:: Records supplied
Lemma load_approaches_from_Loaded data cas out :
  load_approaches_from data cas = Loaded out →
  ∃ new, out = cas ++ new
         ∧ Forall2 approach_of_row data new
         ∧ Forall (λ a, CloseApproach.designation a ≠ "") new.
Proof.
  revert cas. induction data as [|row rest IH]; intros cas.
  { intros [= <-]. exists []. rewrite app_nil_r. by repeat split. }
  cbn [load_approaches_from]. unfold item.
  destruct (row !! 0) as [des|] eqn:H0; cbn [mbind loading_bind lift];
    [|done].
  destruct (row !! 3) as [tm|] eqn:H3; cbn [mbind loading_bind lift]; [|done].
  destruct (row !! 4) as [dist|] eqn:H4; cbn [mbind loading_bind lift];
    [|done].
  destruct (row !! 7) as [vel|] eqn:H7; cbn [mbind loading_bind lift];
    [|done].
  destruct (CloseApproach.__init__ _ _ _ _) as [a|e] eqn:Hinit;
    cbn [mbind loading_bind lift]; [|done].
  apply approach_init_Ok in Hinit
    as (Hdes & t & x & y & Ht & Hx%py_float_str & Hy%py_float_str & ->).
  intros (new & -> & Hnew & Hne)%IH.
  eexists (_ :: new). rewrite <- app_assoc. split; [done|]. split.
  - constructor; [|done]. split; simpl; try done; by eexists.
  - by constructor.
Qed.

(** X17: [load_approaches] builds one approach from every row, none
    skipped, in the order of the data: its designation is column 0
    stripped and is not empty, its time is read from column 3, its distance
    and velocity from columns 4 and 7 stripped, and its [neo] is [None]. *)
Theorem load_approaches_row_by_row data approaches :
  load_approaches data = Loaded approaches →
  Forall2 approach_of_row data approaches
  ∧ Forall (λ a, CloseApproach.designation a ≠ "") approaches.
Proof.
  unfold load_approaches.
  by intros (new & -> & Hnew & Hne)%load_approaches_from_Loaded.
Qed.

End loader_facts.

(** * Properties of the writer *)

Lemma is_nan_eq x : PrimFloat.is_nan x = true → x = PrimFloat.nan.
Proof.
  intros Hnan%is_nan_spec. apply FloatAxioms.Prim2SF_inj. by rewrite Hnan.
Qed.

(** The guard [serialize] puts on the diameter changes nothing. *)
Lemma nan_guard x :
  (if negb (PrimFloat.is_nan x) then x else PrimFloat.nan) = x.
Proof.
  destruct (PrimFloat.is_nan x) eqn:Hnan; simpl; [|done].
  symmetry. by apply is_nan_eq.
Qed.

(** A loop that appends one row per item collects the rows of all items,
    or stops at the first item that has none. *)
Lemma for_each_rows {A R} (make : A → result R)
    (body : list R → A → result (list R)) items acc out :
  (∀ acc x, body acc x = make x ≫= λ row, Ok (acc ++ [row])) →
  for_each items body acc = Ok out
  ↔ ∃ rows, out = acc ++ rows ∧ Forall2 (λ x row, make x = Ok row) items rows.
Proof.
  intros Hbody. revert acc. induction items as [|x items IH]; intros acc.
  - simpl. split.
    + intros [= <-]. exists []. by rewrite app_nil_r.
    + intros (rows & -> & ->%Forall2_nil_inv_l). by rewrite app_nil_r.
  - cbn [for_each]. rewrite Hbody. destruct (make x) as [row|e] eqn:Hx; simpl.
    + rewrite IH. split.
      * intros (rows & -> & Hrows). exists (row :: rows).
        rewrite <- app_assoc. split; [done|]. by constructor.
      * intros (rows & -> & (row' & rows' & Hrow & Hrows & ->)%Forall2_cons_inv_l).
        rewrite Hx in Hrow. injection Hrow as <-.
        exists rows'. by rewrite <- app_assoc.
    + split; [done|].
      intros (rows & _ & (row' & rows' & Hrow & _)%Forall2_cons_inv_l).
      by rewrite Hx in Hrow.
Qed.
::::
- Work instruction: Copy out the full listing so that each line matches exactly.

- Solution to this task:
Lemma load_approaches_from_Loaded data cas out :
  load_approaches_from data cas = Loaded out →
  ∃ new, out = cas ++ new
         ∧ Forall2 approach_of_row data new
         ∧ Forall (λ a, CloseApproach.designation a ≠ "") new.
Proof.
  revert cas. induction data as [|row rest IH]; intros cas.
  { intros [= <-]. exists []. rewrite app_nil_r. by repeat split. }
  cbn [load_approaches_from]. unfold item.
  destruct (row !! 0) as [des|] eqn:H0; cbn [mbind loading_bind lift];
    [|done].
  destruct (row !! 3) as [tm|] eqn:H3; cbn [mbind loading_bind lift]; [|done].
  destruct (row !! 4) as [dist|] eqn:H4; cbn [mbind loading_bind lift];
    [|done].
  destruct (row !! 7) as [vel|] eqn:H7; cbn [mbind loading_bind lift];
    [|done].
  destruct (CloseApproach.__init__ _ _ _ _) as [a|e] eqn:Hinit;
    cbn [mbind loading_bind lift]; [|done].
  apply approach_init_Ok in Hinit
    as (Hdes & t & x & y & Ht & Hx%py_float_str & Hy%py_float_str & ->).
  intros (new & -> & Hnew & Hne)%IH.
  eexists (_ :: new). rewrite <- app_assoc. split; [done|]. split.
  - constructor; [|done]. split; simpl; try done; by eexists.
  - by constructor.
Qed.

(** X17: [load_approaches] builds one approach from every row, none
    skipped, in the order of the data: its designation is column 0
    stripped and is not empty, its time is read from column 3, its distance
    and velocity from columns 4 and 7 stripped, and its [neo] is [None]. *)
Theorem load_approaches_row_by_row data approaches :
  load_approaches data = Loaded approaches →
  Forall2 approach_of_row data approaches
  ∧ Forall (λ a, CloseApproach.designation a ≠ "") approaches.
Proof.
  unfold load_approaches.
  by intros (new & -> & Hnew & Hne)%load_approaches_from_Loaded.
Qed.

End loader_facts.

(** * Properties of the writer *)

Lemma is_nan_eq x : PrimFloat.is_nan x = true → x = PrimFloat.nan.
Proof.
  intros Hnan%is_nan_spec. apply FloatAxioms.Prim2SF_inj. by rewrite Hnan.
Qed.

(** The guard [serialize] puts on the diameter changes nothing. *)
Lemma nan_guard x :
  (if negb (PrimFloat.is_nan x) then x else PrimFloat.nan) = x.
Proof.
  destruct (PrimFloat.is_nan x) eqn:Hnan; simpl; [|done].
  symmetry. by apply is_nan_eq.
Qed.

(** A loop that appends one row per item collects the rows of all items,
    or stops at the first item that has none. *)
Lemma for_each_rows {A R} (make : A → result R)
    (body : list R → A → result (list R)) items acc out :
  (∀ acc x, body acc x = make x ≫= λ row, Ok (acc ++ [row])) →
  for_each items body acc = Ok out
  ↔ ∃ rows, out = acc ++ rows ∧ Forall2 (λ x row, make x = Ok row) items rows.
Proof.
  intros Hbody. revert acc. induction items as [|x items IH]; intros acc.
  - simpl. split.
    + intros [= <-]. exists []. by rewrite app_nil_r.
    + intros (rows & -> & ->%Forall2_nil_inv_l). by rewrite app_nil_r.
  - cbn [for_each]. rewrite Hbody. destruct (make x) as [row|e] eqn:Hx; simpl.
    + rewrite IH. split.
      * intros (rows & -> & Hrows). exists (row :: rows).
        rewrite <- app_assoc. split; [done|]. by constructor.
      * intros (rows & -> & (row' & rows' & Hrow & Hrows & ->)%Forall2_cons_inv_l).
        rewrite Hx in Hrow. injection Hrow as <-.
        exists rows'. by rewrite <- app_assoc.
    + split; [done|].
      intros (rows & _ & (row' & rows' & Hrow & _)%Forall2_cons_inv_l).
      by rewrite Hx in Hrow.
Qed.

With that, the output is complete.